▶ _REQUIREMENT_
Every line in the data below from the one containing "- unfold cbind, cur_node, deref." down to the one containing "- unfold cret, moved, set_cur, set_size;", both included, must be retyped exactly; no other line is to appear.

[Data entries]
#####
(** A read of no bytes through the cursor: NULL behind the last block. *)
Lemma read_zero s :
  WF s -> read 0 s = (s, if m_position s =? m_capacity s then Undef NullDeref else Ret []).
Proof.
  intros W. unfold read. rewrite cbind_get. unfold id, getReadSize.
  pose proof (wf_pos s W). pose proof (wf_size s W). pose proof (wf_base s W).
  rewrite gtb_false by (unfold uwrap; apply Z.mod_pos_bound; lia).
  rewrite (proj2 (Z.eqb_neq (m_baseSize s) 0)) by lia.
  destruct (Z.eqb_spec (m_position s) (m_capacity s)) as [E|E].
  - unfold cbind, cur_node, deref. rewrite (wf_cur s W). unfold cur_of.
    rewrite (proj2 (Z.eqb_eq _ _)) by (rewrite <- (wf_cap s W); assumption). reflexivity.
  - destruct (wf_at_node s W ltac:(lia)) as [i Hat].
    destruct (node_at _ _ i (an_nodes _ _ _ _ Hat) (an_lt _ _ _ _ Hat)) as (nd & Hnd & _ & _).
    cstep (cur_node_run s i nd (an_cur _ _ _ _ Hat) Hnd). reflexivity.
Qed.

Lemma setPosition_ok v s :
  WF s -> 0 <= v <= m_capacity s ->
  exists s', setPosition v s = (s', Ret tt) /\ WF s'
    /\ m_position s' = v /\ m_size s' = Z.max (m_size s) v
    /\ flat s' = flat s /\ m_endian s' = m_endian s
    /\ m_baseSize s' = m_baseSize s /\ m_capacity s' = m_capacity s.
Proof.
  intros W Hv. unfold setPosition. rewrite cbind_get. unfold id.
  rewrite gtb_false by lia. rewrite cbind_mod.
  set (s1 := set_size (Z.max (m_size s) v) (set_cur (Some 0%nat) (set_position v s))).
  match goal with |- context [cbind (seek _ _) _ ?x] => assert (Hx : x = s1) end.
  { unfold s1. simpl. destruct (Z.le_gt_cases v (m_size s)).
    - rewrite gtb_false, Z.max_l by lia. reflexivity.
    - rewrite gtb_true, Z.max_r by lia. reflexivity. }
  rewrite Hx. clear Hx. set (b := m_baseSize s).
  destruct W as [Hb Hn Hr Hcap Hl Hp Hsz He Hcur] eqn:EW. clear EW. fold b in Hb, Hn, Hcap.
  destruct (seek_ok b (S (length (m_nodes s))) s1 0%nat v) as (j & v' & Hrun & Hj & Hv' & E);
    simpl; auto; try (unfold zlen in *; lia).
  cstep Hrun. destruct (node_at b _ j Hn Hj) as (nd & Hnd & Hns & _).
  cstep (cur_node_run (set_cur (Some j) s1) j nd eq_refl Hnd). cbn [snd]. rewrite Hns.
  pose proof (wf_moved s (m_nodes s) v W Hn eq_refl ltac:(lia)) as Hw. fold b in Hw.
  assert (Hgoal : (if v' =? b then advance else cret tt) (set_cur (Some j) s1)
            = (set_size (Z.max (m_size s) v) (moved b s (m_nodes s) v), Ret tt)).
  { destruct (Z.eqb_spec v' b) as [->|Hne].
    - rewrite (advance_run (set_cur (Some j) s1) j nd eq_refl Hnd), (cur_of_end b) by assumption.
      unfold moved, set_cur, set_size; simpl. do 3 f_equal. simpl in *. lia.
    - unfold cret, moved, set_cur, set_size; simpl. do 2 f_equal. simpl in *.
      replace v with (b * Z.of_nat j + v') by lia.
      rewrite cur_of_inside; [reflexivity|lia|lia|unfold zlen; lia]. }
  rewrite Hgoal. eexists. split; [reflexivity|]. split; [exact Hw|]. simpl. auto 10.
Qed.

Lemma clear_ok s :
  WF s -> WF (clear s) /\ abs (clear s) = mkBuf [] 0 (m_endian s)
    /\ m_baseSize (clear s) = m_baseSize s /\ m_capacity (clear s) = m_baseSize s.
Proof.
  intros [Hb Hn Hr Hcap Hl Hp Hsz He Hcur].
  destruct (m_nodes s) as [|nd l] eqn:El; [unfold zlen in Hr; simpl in Hr; lia|].
  inversion Hn as [|? ? Hnd Hn']; subst.
  split; [|split; [reflexivity|split; reflexivity]].
  constructor; simpl; rewrite ?El; simpl; auto; rewrite ?zlen_cons in *;
    pose proof (zlen_nonneg l); try (unfold zlen; simpl; lia); try nia.
  - pose proof (cur_of_inside (m_baseSize s) 1 0%nat 0 Hb ltac:(lia) ltac:(lia)) as Hc.
    change (Z.of_nat 0) with 0 in Hc. rewrite Z.mul_0_r in Hc. symmetry. exact Hc.
Qed.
#####
▶ _RESPONSE TO THE TASK_
  - unfold cbind, cur_node, deref. rewrite (wf_cur s W). unfold cur_of.
    rewrite (proj2 (Z.eqb_eq _ _)) by (rewrite <- (wf_cap s W); assumption). reflexivity.
  - destruct (wf_at_node s W ltac:(lia)) as [i Hat].
    destruct (node_at _ _ i (an_nodes _ _ _ _ Hat) (an_lt _ _ _ _ Hat)) as (nd & Hnd & _ & _).
    cstep (cur_node_run s i nd (an_cur _ _ _ _ Hat) Hnd). reflexivity.
Qed.

Lemma setPosition_ok v s :
  WF s -> 0 <= v <= m_capacity s ->
  exists s', setPosition v s = (s', Ret tt) /\ WF s'
    /\ m_position s' = v /\ m_size s' = Z.max (m_size s) v
    /\ flat s' = flat s /\ m_endian s' = m_endian s
    /\ m_baseSize s' = m_baseSize s /\ m_capacity s' = m_capacity s.
Proof.
  intros W Hv. unfold setPosition. rewrite cbind_get. unfold id.
  rewrite gtb_false by lia. rewrite cbind_mod.
  set (s1 := set_size (Z.max (m_size s) v) (set_cur (Some 0%nat) (set_position v s))).
  match goal with |- context [cbind (seek _ _) _ ?x] => assert (Hx : x = s1) end.
  { unfold s1. simpl. destruct (Z.le_gt_cases v (m_size s)).
    - rewrite gtb_false, Z.max_l by lia. reflexivity.
    - rewrite gtb_true, Z.max_r by lia. reflexivity. }
  rewrite Hx. clear Hx. set (b := m_baseSize s).
  destruct W as [Hb Hn Hr Hcap Hl Hp Hsz He Hcur] eqn:EW. clear EW. fold b in Hb, Hn, Hcap.
  destruct (seek_ok b (S (length (m_nodes s))) s1 0%nat v) as (j & v' & Hrun & Hj & Hv' & E);
    simpl; auto; try (unfold zlen in *; lia).
  cstep Hrun. destruct (node_at b _ j Hn Hj) as (nd & Hnd & Hns & _).
  cstep (cur_node_run (set_cur (Some j) s1) j nd eq_refl Hnd). cbn [snd]. rewrite Hns.
  pose proof (wf_moved s (m_nodes s) v W Hn eq_refl ltac:(lia)) as Hw. fold b in Hw.
  assert (Hgoal : (if v' =? b then advance else cret tt) (set_cur (Some j) s1)
            = (set_size (Z.max (m_size s) v) (moved b s (m_nodes s) v), Ret tt)).
  { destruct (Z.eqb_spec v' b) as [->|Hne].
    - rewrite (advance_run (set_cur (Some j) s1) j nd eq_refl Hnd), (cur_of_end b) by assumption.
      unfold moved, set_cur, set_size; simpl. do 3 f_equal. simpl in *. lia.
    - unfold cret, moved, set_cur, set_size; simpl. do 2 f_equal. simpl in *.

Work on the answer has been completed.